'Marco Feliciano defende um grupo restrito de religiosos’ diz Igreja Presbiteriana em crítica ao pastor na CDHM
O comunicado intitulado a falar da igreja evangélica, do deputado Feliciano, a CDHM e da democracia brasileira.
O Conselho Coordenador da Igreja Presbiteriana Unida do Brasil (CC-IPU) se pronunciou contra a permanência do deputado federal Marco Feliciano (PSC-SP) na presidência da Comissão de Direitos Humanos e Minorias (CDHM). A igreja “alertou” que o pastor e deputado tem uma agenda política própria, na qual defende um grupo restrito de religiosos. “Alerta: que o deputado Feliciano defende uma agenda política própria, que interessa a um grupo restrito de brasileiros, muitos deles denominados evangélicos”, diz o comunicado da IPU.
- (Foto:Divulgação/Marco Feliciano)Pastor Marco Feliciano ministrando durante culto.
O conselho da Igreja Presbiteriana diz lamentar, o que chamam, de despreparo teológico do pastor Feliciano. A lamentação refere-se ao depoimento do deputado em que faz interpretações da Bíblia, diz que os africanos foram amaldiçoados por causa de Noé, que amaldiçoou o seu descendente, que viu e riu da sua nudez e a maldição se estendeu aos seus descendentes, que são africanos. “Vergonhosamente demonstrado na sua defesa da interpretação da origem dos povos africanos e no desconhecimento e desrespeito aos direitos das minorias”, disse o comunicado.
Marco Feliciano vem sendo pressionado por manifestantes desde que assumiu a presidência da CDHM, por considerarem suas declarações homofóbicas e racistas. O deputado se defende dizendo não ser homofóbico que, por sua posição religiosa, é contra o ato homossexual e não contra os homossexuais. Quanto ao racismo, Feliciano afirma ser filho de uma negra, sendo ele também da raça negra e, então, não teria como ser racista.
No comunicado, o conselho ainda diz defender que o cristão que é político deve fazer seu mandato em benefício do bem comum e não por seu interesse pessoal ou de suas próprias estruturas eclesiásticas, se referindo a deputados "intitulados" evangélicos que se envolveram em corrupção ou daqueles que defendem os interesses de um grupo de pessoas. “O que lamentavelmente não se pode verificar nas chamadas operações Sanguessuga, entre Irmãos e Pandora, nas quais se verificou a presença de deputados intitulados evangélicos”, explica.

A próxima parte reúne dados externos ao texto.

Definition create_payment (now : Z) (payload : PaymentCreate.t) (db : Store)
  : Result (Payment.t * Store) :=
  _ <- create_payment_check payload db ;;
  Ok (create_payment_insert now payload db).

Definition payment_order (p q : Payment.t) : bool :=
  Payment.payment_id q <=? Payment.payment_id p.

Definition list_payments (skip limit : option Z) (db : Store) : Result (list Payment.t) :=
  '(skip, limit) <- page_params skip limit ;;
  Ok (window skip limit (order_by payment_order (payments db))).

Definition get_payment (payment_id : Z) (db : Store) : Result Payment.t :=
  payment_id <- path_id payment_id ;;
  _get_payment_or_404 db payment_id.

Definition delete_payment (payment_id : Z) (db : Store) : Result (unit * Store) :=
  payment_id <- path_id payment_id ;;
  payment <- _get_payment_or_404 db payment_id ;;
  Ok (tt,
      mkStore (clients db) (shoots db) (packages db) (invoices db)
              (filter (fun p => negb (Payment.payment_id p =? Payment.payment_id payment))
                      (payments db))
              (next_client_id db) (next_shoot_id db) (next_package_id db)
              (next_invoice_id db) (next_payment_id db)).

(** ** Building response objects (pydantic [BaseModel.__init__])

    A schema object is built from keyword arguments.  A keyword that names no
    field of the schema is ignored; a field without a default that no keyword
    supplies, or that is supplied with a value of another type, makes the
    constructor raise [ValidationError]. *)

Inductive Value : Type :=
| VNone
| VInt (n : Z)
| VDecimal (cents : Z)
| VStr (s : string)
| VDate (d : Z).

Definition kwargs : Type := list (string * Value).

Definition kw (name : string) (args : kwargs) : option Value :=
  option_map snd (find (fun a => String.eqb (fst a) name) args).

Definition missing_fields (required : list string) (args : kwargs) : list string :=
  filter (fun f => match kw f args with None => true | Some _ => false end) required.

Definition get_int (name : string) (args : kwargs) : Result Z :=
  match kw name args with
  | Some (VInt n) => Ok n
  | _ => Raise (ValidationError [name])
  end.

Definition get_decimal (name : string) (args : kwargs) : Result Z :=
  match kw name args with
  | Some (VDecimal d) => Ok d
  | _ => Raise (ValidationError [name])
  end.

Definition get_str (name : string) (args : kwargs) : Result string :=
  match kw name args with
  | Some (VStr s) => Ok s
  | _ => Raise (ValidationError [name])
  end.

Definition get_date (name : string) (args : kwargs) : Result Z :=
  match kw name args with
  | Some (VDate d) => Ok d
  | _ => Raise (ValidationError [name])
  end.

(** [Optional[str] = None]. *)
Definition get_optional_str (name : string) (args : kwargs) : Result (option string) :=
  match kw name args with
  | None | Some VNone => Ok None
  | Some (VStr s) => Ok (Some s)
  | Some _ => Raise (ValidationError [name])
  end.

Definition optional_str (s : option string) : Value :=
  match s with
  | Some s => VStr s
  | None => VNone
  end.

Definition optional_date (d : option Z) : Value :=
  match d with
  | Some d => VDate d
  | None => VNone
  end.

(** [schemas.InvoiceSummary(...)]: five fields, all required. *)
Definition InvoiceSummary_init (args : kwargs) : Result InvoiceSummary.t :=
  match missing_fields ["invoice_id"; "amount"; "total_paid"; "balance"; "status"] args with
  | [] =>
      invoice_id <- get_int "invoice_id" args ;;
      amount <- get_decimal "amount" args ;;
      total_paid <- get_decimal "total_paid" args ;;
      balance <- get_decimal "balance" args ;;
      status <- get_str "status" args ;;
      Ok (InvoiceSummary.mk invoice_id amount total_paid balance status)
  | missing => Raise (ValidationError missing)
  end.

(** [schemas.ReportInvoiceRow(...)]: [package_name] and [shoot_location]
    default to [None], the other seven fields are required. *)
Definition ReportInvoiceRow_init (args : kwargs) : Result ReportInvoiceRow.t :=
  match missing_fields ["client_name"; "invoice_amount"; "total_paid"; "balance";
                        "payment_status"; "invoice_id"; "issued_date"] args with
  | [] =>
      client_name <- get_str "client_name" args ;;
      package_name <- get_optional_str "package_name" args ;;
      invoice_amount <- get_decimal "invoice_amount" args ;;
      total_paid <- get_decimal "total_paid" args ;;
      balance <- get_decimal "balance" args ;;
      shoot_location <- get_optional_str "shoot_location" args ;;
      payment_status <- get_str "payment_status" args ;;
      invoice_id <- get_int "invoice_id" args ;;
      issued_date <- get_date "issued_date" args ;;
      Ok (ReportInvoiceRow.mk client_name package_name invoice_amount total_paid
                              balance shoot_location payment_status invoice_id
                              issued_date)
  | missing => Raise (ValidationError missing)
  end.

(** ** Writing rows *)

(** The [setattr] loop followed by [commit], column by column: a field left
    out of the payload keeps the stored value; a column declared
    [nullable=False] refuses [None]. *)
Definition set_required {A} (f : Field A) (old : A) : Result A :=
  match f with
  | Absent => Ok old
  | Present (Some v) => Ok v
  | Present None => Raise IntegrityError
  end.

Definition set_nullable {A} (f : Field A) (old : option A) : option A :=
  match f with
  | Absent => old
  | Present v => v
  end.

(** Is the foreign key [fk] the id [id]? *)
Definition refers (fk : option Z) (id : Z) : bool :=
  match fk with
  | Some k => k =? id
  | None => false
  end.

(** ** routers/invoices.py *)

Definition create_invoice (payload : InvoiceCreate.t) (db : Store)
  : Result (Invoice.t * Store) :=
  match first (fun c => Client.client_id c =? InvoiceCreate.client_id payload) (clients db) with
  | None => Raise (HTTPException 400 "Client does not exist")
  | Some client =>
      _ <- match InvoiceCreate.shoot_id payload with
           | Some sid =>
               match first (fun s => Shoot.shoot_id s =? sid) (shoots db) with
               | None => Raise (HTTPException 400 "Shoot does not exist")
               | Some shoot => Ok tt
               end
           | None => Ok tt
           end ;;
      _ <- match InvoiceCreate.package_id payload with
           | Some pid =>
               match first (fun p => Package.package_id p =? pid) (packages db) with
               | None => Raise (HTTPException 400 "Package does not exist")
               | Some package => Ok tt
               end
           | None => Ok tt
           end ;;
      let invoice :=
        Invoice.mk (next_invoice_id db)
                   (InvoiceCreate.client_id payload)
                   (InvoiceCreate.shoot_id payload)
                   (InvoiceCreate.package_id payload)
                   (InvoiceCreate.amount payload)
                   (InvoiceCreate.status payload)
                   (InvoiceCreate.issued_date payload)
                   (InvoiceCreate.due_date payload) in
      Ok (invoice,
          mkStore (clients db) (shoots db) (packages db)
                  (invoices db ++ [invoice]) (payments db)
                  (next_client_id db) (next_shoot_id db) (next_package_id db)
                  (next_invoice_id db + 1) (next_payment_id db))
  end.

(** [issued_date.desc(), invoice_id.desc()]. *)
Definition invoice_order (a b : Invoice.t) : bool :=
  (Invoice.issued_date b <? Invoice.issued_date a)
  || ((Invoice.issued_date b =? Invoice.issued_date a)
      && (Invoice.invoice_id b <=? Invoice.invoice_id a)).

(** The optional [issued_date] range, inclusive at both ends. *)
Definition in_date_range (date_from date_to : option Z) (i : Invoice.t) : bool :=
  match date_from with
  | Some d => d <=? Invoice.issued_date i
  | None => true
  end
  && match date_to with
     | Some d => Invoice.issued_date i <=? d
     | None => true
     end.

Definition list_invoices (skip limit : option Z) (date_from date_to : option Z)
                         (db : Store) : Result (list Invoice.t) :=
  '(skip, limit) <- page_params skip limit ;;
  let q := filter (in_date_range date_from date_to) (invoices db) in
  Ok (window skip limit (order_by invoice_order q)).

Definition get_invoice (invoice_id : Z) (db : Store) : Result Invoice.t :=
  invoice_id <- path_id invoice_id ;;
  _get_invoice_or_404 db invoice_id.

(** The row [update_invoice] writes for [invoice]. *)
Definition invoice_update_row (payload : InvoiceUpdate.t) (invoice : Invoice.t)
  : Result Invoice.t :=
  amount <- set_required (InvoiceUpdate.amount payload) (Invoice.amount invoice) ;;
  status <- set_required (InvoiceUpdate.status payload) (Invoice.status invoice) ;;
  issued_date <- set_required (InvoiceUpdate.issued_date payload)
                              (Invoice.issued_date invoice) ;;
  Ok (Invoice.mk (Invoice.invoice_id invoice)
                 (Invoice.client_id invoice)
                 (set_nullable (InvoiceUpdate.shoot_id payload) (Invoice.shoot_id invoice))
                 (set_nullable (InvoiceUpdate.package_id payload) (Invoice.package_id invoice))
                 amount status issued_date
                 (set_nullable (InvoiceUpdate.due_date payload) (Invoice.due_date invoice))).

Definition update_invoice (invoice_id : Z) (payload : InvoiceUpdate.t) (db : Store)
  : Result (Invoice.t * Store) :=
  invoice_id <- path_id invoice_id ;;
  invoice <- _get_invoice_or_404 db invoice_id ;;
  _ <- match InvoiceUpdate.shoot_id payload with
       | Present (Some sid) =>
           match first (fun s => Shoot.shoot_id s =? sid) (shoots db) with
           | None => Raise (HTTPException 400 "Shoot does not exist")
           | Some _ => Ok tt
           end
       | _ => Ok tt
       end ;;
  _ <- match InvoiceUpdate.package_id payload with
       | Present (Some pid) =>
           match first (fun p => Package.package_id p =? pid) (packages db) with
           | None => Raise (HTTPException 400 "Package does not exist")
           | Some _ => Ok tt
           end
       | _ => Ok tt
       end ;;
  invoice' <- invoice_update_row payload invoice ;;
  Ok (invoice',
      mkStore (clients db) (shoots db) (packages db)
              (map (fun i => if Invoice.invoice_id i =? Invoice.invoice_id invoice
                             then invoice' else i) (invoices db))
              (payments db)
              (next_client_id db) (next_shoot_id db) (next_package_id db)
              (next_invoice_id db) (next_payment_id db)).

(** [db.delete(invoice)]: the relationship [Invoice.payments] cascades. *)
Definition delete_invoice (invoice_id : Z) (db : Store) : Result (unit * Store) :=
  invoice_id <- path_id invoice_id ;;
  invoice <- _get_invoice_or_404 db invoice_id ;;
  Ok (tt,
      mkStore (clients db) (shoots db) (packages db)
              (filter (fun i => negb (Invoice.invoice_id i =? Invoice.invoice_id invoice))
                      (invoices db))
              (filter (fun p => negb (Payment.invoice_id p =? Invoice.invoice_id invoice))
                      (payments db))
              (next_client_id db) (next_shoot_id db) (next_package_id db)
              (next_invoice_id db) (next_payment_id db)).

Definition get_invoice_summary (invoice_id : Z) (db : Store) : Result InvoiceSummary.t :=
  invoice_id <- path_id invoice_id ;;
  invoice <- _get_invoice_or_404 db invoice_id ;;
  let total_paid := total_paid_of db (Invoice.invoice_id invoice) in
  let balance := Invoice.amount invoice - total_paid in
  let status :=
    if balance =? 0 then "paid"
    else if (0 <? total_paid) && (total_paid <? Invoice.amount invoice) then "partial"
    else "unpaid" in
  InvoiceSummary_init
    [("invoice_id", VInt (Invoice.invoice_id invoice));
     ("amount", VDecimal (Invoice.amount invoice));
     ("total_paid", VDecimal total_paid);
     ("balance", VDecimal balance);
     ("status", VStr status)].

(** ** routers/reports.py *)

(** A row of the joined, grouped query of [report_invoices]. *)
Module ReportQueryRow.
Record t : Type := mk
  { invoice_id : Z;
    issued_date : Z;
    due_date : option Z;
    client_name : string;
    package_name : option string;
    amount : Z;
    total_paid : Z }.
End ReportQueryRow.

O conselho presbiteriano diz ainda que não existe no Brasil nenhuma entidade, associação, blocos políticos que possa falar ou se pronunciar em nome de todos evangélicos e da Igreja Presbiteriana. “Não há, no Brasil, nenhuma entidade ou associação que represente ou fale em nome de todas as igrejas descendentes da Reforma e que não há nenhum político nem bloco de políticos, em especial o chamado 'Bloco Evangélico', autorizado a se pronunciar em nome da Igreja Presbiteriana Unida do Brasil ou do conjunto dos cristãos protestantes”.